In África, a Carta Africana dos Direitos Humanos e dos Povos (Carta AfricanaA Convenção sobre os Direitos Humanos (CDH) é o principal tratado que rege os direitos humanos no continente. Os Estados são os principais responsáveis pela concretização dos direitos humanos, o que abrange deveres tanto negativos quanto positivos.
- Com deveres negativosOs Estados devem evitar violar os direitos dos indivíduos e das comunidades dentro de seus territórios e protegê-los contra violações por terceiros.
- Por outro lado, a obrigação de cumprir os direitos humanos exige que os Estados adotem medidas. passos positivos para permitir o pleno gozo desses direitos.
Em 2023, a Convenção da União Africana sobre Segurança Cibernética e Proteção de Dados Pessoais (Convenção de MalaboA Convenção de São Paulo (CSP) foi ratificada pela Mauritânia, o 15º país a fazê-lo, colocando assim a convenção em vigor. Ao ratificar tratados, os Estados comprometem-se a implementar medidas internas, como legislação, para dar efetividade às suas obrigações decorrentes do tratado.
Aplicação do direito internacional em um contexto nacional
O direito internacional e regional dos direitos humanos não apenas estabelece um padrão a ser seguido pelo direito interno, como também, em muitos casos, vincula os Estados. No entanto, a forma exata como as obrigações do direito internacional são implementadas internamente varia em todo o mundo.
O Pacto Internacional dos Direitos Civis e Políticos (PIDCP) cria uma obrigação vinculativa para os Estados.
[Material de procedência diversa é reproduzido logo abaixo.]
(* ===== verification/AuthEffects.v ===== *)
(** * What one call of internal/auth does

    Sessions and the limit on logins, tokens that are rotated and replayed,
    names of external users, and how such users get their account; then the runs
    of these and of [AuthSpec]. *)
From S2P Require Import Prelude Prog Table Messaging Agents Attachments Retention MemoryTools Auth AuthHandlers AuthSpec.

(** ** Programs that leave the state alone *)
Lemma run_ok_frame {B} (p : prog auth_db B) d : within eq p -> (run_ok p d).2 = d.
Proof.
  unfold run_ok. revert d. induction p as [b|k IH|u k IH e IHe]; intros d; simpl; [done|auto|]. intros [H _]. destruct (H d) as [E Hk].
  rewrite <- E. by apply IH.
Qed.

Section Effects.
Context {HSec : Secrets} {HSha : GoSha256} {HEng : Engine}.

Lemma run_frame {B} (p : prog auth_db B) d : within eq p -> run_ok p d = ((run_ok p d).1, d).
Proof. intros H. rewrite <- (run_ok_frame p d H) at 3. by destruct (run_ok p d). Qed.

Lemma run_random n d : exists o, run_ok (read_random n) d = (o, d) /\ (forall b, o = Ok b -> String.length b = n) /\ forall e, o = Err e -> e = ERandom.
Proof.
  unfold read_random, wrapped. rewrite run_ok_bind, (run_frame _ d (random_bytes_frame n)).
  pose proof (wp_run_ok _ _ _ (random_bytes_length n d)) as H. eexists. split; [reflexivity|].
  split; intros b E; destruct (run_ok (random_bytes n) d).1 as [b'|e|w]; try done; [injection E as ->; by apply H|by injection E as <-].
Qed.

Lemma run_hash p d : exists o, run_ok (hash_password p) d = (o, d) /\ (forall h, o = Ok h -> bcrypt_compare h p = true) /\ forall e, o = Err e -> e = EHash.
Proof.
  unfold hash_password, wrapped. rewrite run_ok_bind, (run_frame _ d (bcrypt_hash_frame p)).
  pose proof (wp_run_ok _ _ _ (bcrypt_hash_verifies p d)) as H. eexists. split; [reflexivity|].
  split; intros b E; destruct (run_ok (bcrypt_hash p) d).1 as [b'|e|w]; try done; [injection E as ->; by apply H|by injection E as <-].
Qed.

(** ** Sessions *)

(** The account a password opens. *)
Definition opens (username password : string) (d : auth_db) : option User :=
  match find_row (named username) (users d) with
  | Some u => if bcrypt_compare (PasswordHash u) password then Some u else None
  | None => None
  end.
Lemma verify_run username password d :
  run_ok (VerifyPassword username password) d = (match opens username password d with Some u => Ok u | None => Err ErrInvalidPassword end, d).
Proof.
  unfold VerifyPassword, GetUserByUsername, opens. cbn. destruct (find_row (named username) (users d)) as [u|]; [|done]. by destruct (bcrypt_compare _ _).
Qed.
As normas regionais de direitos humanos também são particularmente influentes, especialmente porque há uma ratificação quase universal da Carta Africana pelos Estados africanos.1)
A forma como o direito internacional se aplica internamente é amplamente determinada pela adoção de princípios monistas ou dualistas por um Estado:
- Monista Estados são aqueles em que o direito internacional faz parte automaticamente do arcabouço jurídico interno. No entanto, seu status exato — se está acima ou em pé de igualdade com a constituição ou a legislação interna de um Estado — varia.
- Dualista Os Estados em que as obrigações de tratados internacionais só se tornam lei interna após serem promulgadas pelo poder legislativo são aqueles em que essas obrigações só se transformam em lei interna. Até que isso aconteça, não se espera que os tribunais cumpram essas obrigações em casos internos, embora existam Estados em que algumas partes do direito internacional possam ser aplicadas automaticamente ou usadas como instrumento de interpretação da lei interna.
Os Estados com sistemas de direito consuetudinário são invariavelmente dualistas, e embora os Estados com sistemas de direito civil sejam mais propensos a serem monistas, muitos não o são. Como a aplicação do direito internacional é tão variada e complexa, os profissionais devem avaliar o contexto específico de cada país para entender como aplicar o direito internacional e regional da maneira mais eficaz.